## Work to complete:
In the records below, find the line that contains "Definition spec_op (o" and the line that contains "dflt n name buffer size =>", then retype exactly those two lines and every line between them.

Stored records
• • • • •
(* ===== verification/TmpFsProps.v ===== *)
(** Sequences of tmpfs operations: the operations as data, their execution and
    their specification, and that the execution of any sequence on live inodes
    follows the specification. *)
From stdpp Require Import strings.
From S2P Require Import Prelude Wp Creds PosixAcl UserMem Vfs XattrAcl FileAcl FileAclRel FileAclSpec FileAclRefine.
From S2P Require Import TmpFs.

(** ** Operations *)

(** The calls into tmpfs, each with the task that makes it; [dflt] selects the
    handlers of the default ACL. *)
Inductive op {T : Type} : Type :=
  | Mknod (cur : T) (h : hooks) (now : timespec) (dir : nat) (mode dev : Z)
  | Delete (n : nat)
  | SetAcl (cur : T) (dflt : bool) (n : nat) (name : string) (value : option (list Z))
  | GetAcl (dflt : bool) (n : nat) (name : string) (buffer : bool) (size : Z)
  | ListAcl (dflt : bool) (n : nat) (list : bool) (size : Z)
  | CheckAcl (cur : T) (n : nat) (mask : Z)
  | Chmod (cur : T) (h : hooks) (now : timespec) (limit : Z) (n : nat) (mode : Z) (attr : iattr)
  | Chown (cur : T) (h : hooks) (now : timespec) (limit : Z) (n : nat) (user group : Z) (attr : iattr).
Arguments op : clear implicits.

Inductive reply : Type :=
  | Code (error : Z) (created : option nat)
  | Bytes (r : Z * list Z)
  | Name (r : Z * option string).

Section Ops.
  Context {T : Type} `{Subject T}.

Definition do_op (o : op T) : M fstate reply :=
  let code m := let! e := m in ret (Code e None) in
  match o with
  | Mknod cur h now dir mode dev => let! (e, n) := shmem_mknod cur h now dir mode dev in ret (Code e n)
  | Delete n => delete_inode n ;;; ret (Code 0 None)
  | SetAcl cur false n name value => code (shmem_set_acl_access cur n name value)
  | SetAcl cur true n name value => code (shmem_set_acl_default cur n name value)
  | GetAcl false n name buffer size => let! r := shmem_get_acl_access n name buffer size in ret (Bytes r)
  | GetAcl true n name buffer size => let! r := shmem_get_acl_default n name buffer size in ret (Bytes r)
  | ListAcl false n list size => let! r := shmem_list_acl_access n list size in ret (Name r)
  | ListAcl true n list size => let! r := shmem_list_acl_default n list size in ret (Name r)
  | CheckAcl cur n mask => code (shmem_check_acl cur n mask)
  | Chmod cur h now limit n mode attr => code (chmod_common cur h now limit n mode attr)
  | Chown cur h now limit n user group attr => code (chown_common cur h now limit n user group attr)
  end.

Fixpoint do_ops (l : list (op T)) : M fstate (list reply) :=
  match l with
  | [] => ret []
  | o :: l => let! r := do_op o in let! rs := do_ops l in ret (r :: rs)
  end.

(** *** On contents *)

Definition target (o : op T) : nat :=
  match o with
  | Mknod _ _ _ n _ _ | Delete n | SetAcl _ _ n _ _ | GetAcl _ n _ _ _ | ListAcl _ n _ _ | CheckAcl _ n _
  | Chmod _ _ _ _ n _ _ | Chown _ _ _ _ n _ _ _ => n
  end.

Definition acl_type (dflt : bool) : Z := if dflt then ACL_TYPE_DEFAULT else ACL_TYPE_ACCESS.

Definition on_inode (n : nat) (r : Z * inode acl * list bool) (a : files) : reply * files :=
  let '(e, i, m) := r in (Code e None, set_mem m (set_inode n (Some i) a)).

Definition spec_op (o : op T) (a : files) : reply * files :=
  match mjoin (f_inodes a !! target o) with
  | None => (Code 0 None, a)
  | Some i =>
      match o with
      | Mknod cur h now dir mode dev =>
          let '((e, n), a) := mknod_spec cur h now dir i mode dev a in (Code e n, a)
      | Delete n => (Code 0 None, delete_spec n a)
      | SetAcl cur dflt n name value =>
          if negb (String.eqb name "") then (Code (- EINVAL) None, a)
          else on_inode n (set_spec cur (acl_type dflt) value i (f_mem a)) a
      | GetAcl dflt n name buffer size =>
          if negb (String.eqb name "") then (Bytes (- EINVAL, []), a)
          else (Bytes (get_spec (acl_type dflt) buffer size i), a)
      | ListAcl dflt n list size => (Name (list_spec (acl_type dflt) list size i), a)
      | CheckAcl cur n mask => (Code (check_spec cur mask i) None, a)
      | Chmod cur h now limit n mode attr =>
          on_inode n (notify_spec cur h now limit (chmod_attr mode attr i) i (f_mem a)) a
      | Chown cur h now limit n user group attr =>
          on_inode n (notify_spec cur h now limit (chown_attr user group attr i) i (f_mem a)) a
      end
  end.

Fixpoint spec_ops (l : list (op T)) (a : files) : list reply * files :=
  match l with
  | [] => ([], a)
  | o :: l => let '(r, a) := spec_op o a in let '(rs, a) := spec_ops l a in (r :: rs, a)
  end.

(** The caller has a reference to the inode, so it is there. *)
Definition live (a : files) (n : nat) : bool := if mjoin (f_inodes a !! n) is Some _ then true else false.

Fixpoint ops_live (l : list (op T)) (a : files) : bool :=
  match l with [] => true | o :: l => live a (target o) && ops_live l (spec_op o a).2 end.

Lemma live_lookup a n : live a n = true -> exists i, f_inodes a !! n = Some (Some i) /\ mjoin (f_inodes a !! n) = Some i.
Proof. unfold live. destruct (f_inodes a !! n) as [[i|]|] eqn:E; try done. by exists i. Qed.

(** ** One operation *)

Definition room (k : nat) (a : files) : Prop := Z.of_nat (2 * (length (f_inodes a) + k) + max_held) < 2 ^ 31.

Lemma runs_on_inode n m spec s a :
  runs m s (meets n spec a) ->
  runs (let! e := m in ret (Code e None)) s (fun r s' => r = (on_inode n spec a).1 /\ Rel [] s' (on_inode n spec a).2).
Proof.
  intros Hm. apply runs_bind. eapply runs_mono; [done|]. unfold meets, on_inode. destruct spec as [[e i] m'].
  intros r s' [-> HR]. by apply runs_ret.
Qed.

Lemma runs_op o s a :
  Rel [] s a -> live a (target o) = true -> room 1 a ->
  runs (do_op o) s (fun r s' => r = (spec_op o a).1 /\ Rel [] s' (spec_op o a).2).
Proof.
  intros HR (i & E & Em)%live_lookup Hroom. unfold spec_op. rewrite Em.
  destruct o as [cur h now dir mode dev|n|cur dflt n name value|dflt n name buffer size|dflt n list size|cur n mask
    |cur h now limit n mode attr|cur h now limit n user group attr]; cbn [do_op target] in *.
  - apply runs_bind. eapply runs_mono; [apply (runs_mknod cur h now dir i mode dev s a HR E); unfold room in Hroom; lia|].
    destruct (mknod_spec cur h now dir i mode dev a) as [[e n] a']. intros r s' [-> HR']. by apply runs_ret.
  - apply runs_bind. eapply runs_mono; [by apply (runs_delete_inode n i s a)|]. intros [] s' HR'. by apply runs_ret.
  - destruct dflt; unfold shmem_set_acl_access, shmem_set_acl_default; destruct (negb (String.eqb name ""));
      try (fwp; done); apply runs_on_inode; by apply (runs_acl_set cur shmem_acl_ops).
  - destruct dflt; unfold shmem_get_acl_access, shmem_get_acl_default; destruct (negb (String.eqb name ""));
      try (fwp; done); apply runs_bind; (eapply runs_mono; [by apply (runs_acl_get shmem_acl_ops n i)|]);
      intros r s' [-> HR']; by apply runs_ret.
  - destruct dflt; apply runs_bind; (eapply runs_mono; [by apply (runs_acl_list shmem_acl_ops n i)|]);
      intros r s' [-> HR']; by apply runs_ret.
  - apply runs_bind. eapply runs_mono; [by apply (runs_check_acl cur n i)|]. intros r s' [-> HR']. by apply runs_ret.
  - apply runs_on_inode. by apply runs_chmod_common.
  - apply runs_on_inode. by apply runs_chown_common.
Qed.

(** At most one inode is added. *)
Lemma on_inode_length n r a : length (f_inodes (on_inode n r a).2) = length (f_inodes a).
Proof. destruct r as [[e i] m]. cbn. by rewrite length_insert. Qed.

Lemma give_back_length a : length (f_inodes (give_back a)) = length (f_inodes a).
Proof. unfold give_back. by destruct (negb _). Qed.

Lemma mknod_length cur h now dir d mode dev a :
  (length (f_inodes (mknod_spec cur h now dir d mode dev a).2) <= S (length (f_inodes a)))%nat.
Proof.
  unfold mknod_spec. destruct (_ && _); [cbn; lia|]. set (a1 := if negb (f_max a =? 0) then _ else a).
  assert (E : length (f_inodes a1) = length (f_inodes a)) by (subst a1; by destruct (negb _)). rewrite <-E. clearbody a1.
  destruct (mem_next (f_mem a1)); [|cbn [snd]; rewrite give_back_length; cbn; lia].
  destruct (_ && _); [cbn [snd]; unfold delete_spec; cbn; rewrite length_insert, give_back_length; cbn; rewrite length_app; cbn; lia|].
  destruct (init_spec _ _ _ _) as [[e i] m]. destruct (negb (e =? 0)); cbn.
  - rewrite length_insert, give_back_length. cbn. rewrite length_insert, length_app. cbn. lia.
  - rewrite !length_insert, length_app. cbn. lia.
Qed.

Lemma spec_op_length o a : (length (f_inodes (spec_op o a).2) <= S (length (f_inodes a)))%nat.
Proof.
  unfold spec_op. destruct (mjoin (f_inodes a !! target o)) as [i|]; [|cbn; lia].
  destruct o as [cur h now dir mode dev|n|cur dflt n name value|dflt n name buffer size|dflt n list size|cur n mask
    |cur h now limit n mode attr|cur h now limit n user group attr].
  - pose proof (mknod_length cur h now dir i mode dev a) as Hl. by destruct (mknod_spec _ _ _ _ _ _ _ _) as [[e n] a'].
  - cbn. rewrite length_insert, give_back_length. lia.
  - destruct (negb _); [cbn; lia|]. rewrite on_inode_length. lia.
  - destruct (negb _); cbn; lia.
  - cbn. lia.
  - cbn. lia.
  - rewrite on_inode_length. lia.
  - rewrite on_inode_length. lia.
Qed.

Lemma runs_ops l : forall s a,
  Rel [] s a -> ops_live l a = true -> room (length l) a ->
  runs (do_ops l) s (fun rs s' => rs = (spec_ops l a).1 /\ Rel [] s' (spec_ops l a).2).
Proof.
  induction l as [|o l IH]; intros s a HR Hl Hroom; cbn [do_ops spec_ops]; [by apply runs_ret|].
  apply andb_true_iff in Hl as [Ho Hl]. unfold room in *. cbn [length] in Hroom.
  apply runs_bind. eapply runs_mono; [apply (runs_op o s a HR Ho); unfold room; lia|].
  pose proof (spec_op_length o a) as Hlen. destruct (spec_op o a) as [r a1]. cbn [fst snd] in *. intros r' s1 [-> HR1].
  apply runs_bind. eapply runs_mono; [apply (IH s1 a1 HR1 Hl); lia|].
  destruct (spec_ops l a1) as [rs a2]. intros rs' s2 [-> HR2]. by apply runs_ret.
Qed.
End Ops.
• • • • •
## Written response:
Definition spec_op (o : op T) (a : files) : reply * files :=
  match mjoin (f_inodes a !! target o) with
  | None => (Code 0 None, a)
  | Some i =>
      match o with
      | Mknod cur h now dir mode dev =>
          let '((e, n), a) := mknod_spec cur h now dir i mode dev a in (Code e n, a)
      | Delete n => (Code 0 None, delete_spec n a)
      | SetAcl cur dflt n name value =>
          if negb (String.eqb name "") then (Code (- EINVAL) None, a)
          else on_inode n (set_spec cur (acl_type dflt) value i (f_mem a)) a
      | GetAcl dflt n name buffer size =>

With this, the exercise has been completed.